The data, collated by Thomson Financial/IFR, points to an expanding economy for the first time in eighteen months. The one fly in the ointment could be jobs, according to the US Labor department, which reported a continuing fall in payroll employment during January, although at a slower rate than in the months following September 11.

The bellwether manufacturing sector, hardest hit by the downturn, looks to be regaining health, according to one report, while consumer confidence rose for the fourth successive month and construction spend rose slightly in December.

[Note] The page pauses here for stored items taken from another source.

(** ** Insertion *)

(** The writes that put the new red node [z] into the hole. *)
Lemma link_run s C z nz : holds s (plug C Leaf) -> place (key nz) C -> nodes s !! z = Some nz ->
  z <> nil s -> z ∉ caddrs C ->
  exists s', (forall B (k : R B), (wr z (set_parent (top (nil s) C));;
      n ← gets nil;
      (if decide (top (nil s) C = n) then modify (set_root z) else
       zk ← rd z key;
       yk ← rd (top (nil s) C) key;
       if decide (zk < yk) then wr (top (nil s) C) (set_left z) else wr (top (nil s) C) (set_right z));;
      wr z (set_left n);; wr z (set_right n);; wr z (set_color RB_RED);; k) s = k s') /\
    holds s' (plug C (Node RB_RED Leaf (mkEntry z (key nz) (data nz)) Leaf)) /\ nil s' = nil s /\
    forall a, a <> z -> a ∉ caddrs C -> nodes s' !! a = nodes s !! a.
Proof.
  intros H Hp Hz Hzn HzC. pose proof H as (_ & HC & Hroot & (nn & Hnn & Hnc) & Hd)%holds_plug. cbn [addrs inorder fmap list_fmap app] in Hd.
  set (s1 := with_nodes (<[z := set_parent (top (nil s) C) nz]>) s).
  assert (Hz1 : nodes s1 !! z = Some (set_parent (top (nil s) C) nz)) by apply lookup_insert_eq.
  assert (Hk1 : forall a, a <> z -> nodes s1 !! a = nodes s !! a) by (intros; by apply lookup_insert_ne).
  assert (Hlink : exists s2, (if decide (top (nil s) C = nil s) then modify (set_root z) else
       zk ← rd z key; yk ← rd (top (nil s) C) key;
       if decide (zk < yk) then wr (top (nil s) C) (set_left z) else wr (top (nil s) C) (set_right z)) s1 = Ret (s2, tt) /\
     nil s2 = nil s /\ repc (nil s) (nodes s2) C z /\ root s2 = ptr (nil s) (plug C (Node RB_RED Leaf (mkEntry z (key nz) (data nz)) Leaf)) /\
     forall a, a ∉ caddrs C -> nodes s2 !! a = nodes s1 !! a).
  { destruct C as [|[b c e u] C]; cbn [top f_entry].
    { rewrite decide_True by done. eexists. split; [reflexivity|]. by repeat split. }
    cbn [repc caddrs ptr f_entry f_color hole_left sibling] in HC, Hd, HzC. destruct HC as (Hf & Hu & HC).
    rewrite !not_elem_of_cons, not_elem_of_app in HzC. destruct HzC as (HzE & HzU & HzC).
    apply NoDup_cons in Hd as [HnE Hd]. apply NoDup_cons in Hd as [HeE Hd].
    rewrite decide_False by set_solver. rewrite (rd_bind _ _ _ _ _ Hz1). cbn [key set_parent].
    assert (Hf1 : nodes s1 !! e_addr e = nodes s !! e_addr e) by (apply Hk1; congruence). rewrite Hf in Hf1.
    rewrite (rd_bind _ _ _ _ _ Hf1). cbn [key]. pose proof (pl_side _ _ Hp) as Hside. cbn [hole_left f_entry] in Hside.
    assert (Hkeep : forall n', rep (nil s) (<[e_addr e := n']> (nodes s1)) (e_addr e) u /\ repc (nil s) (<[e_addr e := n']> (nodes s1)) C (e_addr e)).
    { intros n'. split; [apply (rep_ext _ (nodes s))|apply (repc_ext _ (nodes s))]; try done;
        intros a Ha; rewrite lookup_insert_ne by set_solver; apply Hk1; set_solver. }
    destruct (decide (key nz < e_key e)) as [Hlt|Hge];
      [rewrite bool_decide_eq_true_2 in Hside by done|rewrite bool_decide_eq_false_2 in Hside by done]; subst b;
      rewrite (wr_run _ _ _ _ Hf1); (eexists; split; [reflexivity|]); (split; [done|]); cbn [repc f_entry f_color hole_left sibling];
      (split; [split; [apply lookup_insert_eq|apply Hkeep]|]);
      (split; [cbn [root with_nodes s1]; rewrite Hroot; apply ptr_plug; by left|]);
      intros a Ha; apply lookup_insert_ne; set_solver. }
  destruct Hlink as (s2 & Hrun2 & Hn2 & HC2 & Hr2 & Hk2).
  assert (Hz2 : nodes s2 !! z = Some (set_parent (top (nil s) C) nz)) by (rewrite Hk2 by done; exact Hz1).
  set (fin := <[z := mkNode (key nz) (data nz) RB_RED (top (nil s) C) (nil s) (nil s)]> (nodes s2)).
  exists (mkTree (root s2) (nil s2) fin). split.
  - intros B k. rewrite (wr_bind _ _ _ _ _ Hz). fold s1. rewrite gets_bind. change (nil s1) with (nil s).
    rewrite (cmd_bind_eq _ _ _ _ _ Hrun2). rewrite (wr_bind _ _ _ _ _ Hz2).
    erewrite wr_bind by apply lookup_insert_eq. erewrite wr_bind by apply lookup_insert_eq.
    unfold with_nodes. cbn [root nil nodes]. rewrite !insert_insert_eq. reflexivity.
  - assert (Hkf : forall a, a <> z -> fin !! a = nodes s2 !! a) by (intros; by apply lookup_insert_ne).
    split; [|split; [done|]].
    + apply holds_plug. cbn [nil nodes root]. rewrite Hn2. split; [|split; [|split; [|split]]].
      * cbn [rep e_addr e_key e_data ptr]. split; [apply lookup_insert_eq|done].
      * cbn [ptr e_addr]. apply (repc_ext _ (nodes s2)); [|done]. intros a Ha. apply Hkf. intros ->. done.
      * exact Hr2.
      * exists nn. split; [|done]. rewrite Hkf, Hk2, Hk1; [done|congruence|by apply NoDup_cons in Hd as [? _]|congruence].
      * cbn [addrs inorder fmap list_fmap app e_addr]. apply NoDup_cons in Hd as [Hn1 Hd]. apply NoDup_cons.
        split; [rewrite not_elem_of_cons; split; [congruence|done]|]. by apply NoDup_cons.
    + intros a Ha HaC. cbn [nodes]. by rewrite Hkf, Hk2, Hk1.
Qed.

There were conflicting signals on employment. The Labor Department’s business survey indicated a contraction of 924,000 in the total US workforce during January to 141.4 million; conversely its household survey reported a 5.6% decline in unemployment, down from December’s 5.8%.

The government defines people as unemployed only if they are actively looking for work; if they have stopped doing so, they are deemed to have withdrawn from the labor market. This definition could account for the apparent fall in unemployment, believe some economists, suggesting that a growing number of workers have become discouraged and quit job-seeking.

However, acting commissioner of the Bureau of Labor Statistics Lois Orr warns: “I would caution against reading too much into a single month's estimate for any data series, particularly in a month such as January, when there are large seasonal movements that can be difficult to adjust precisely.”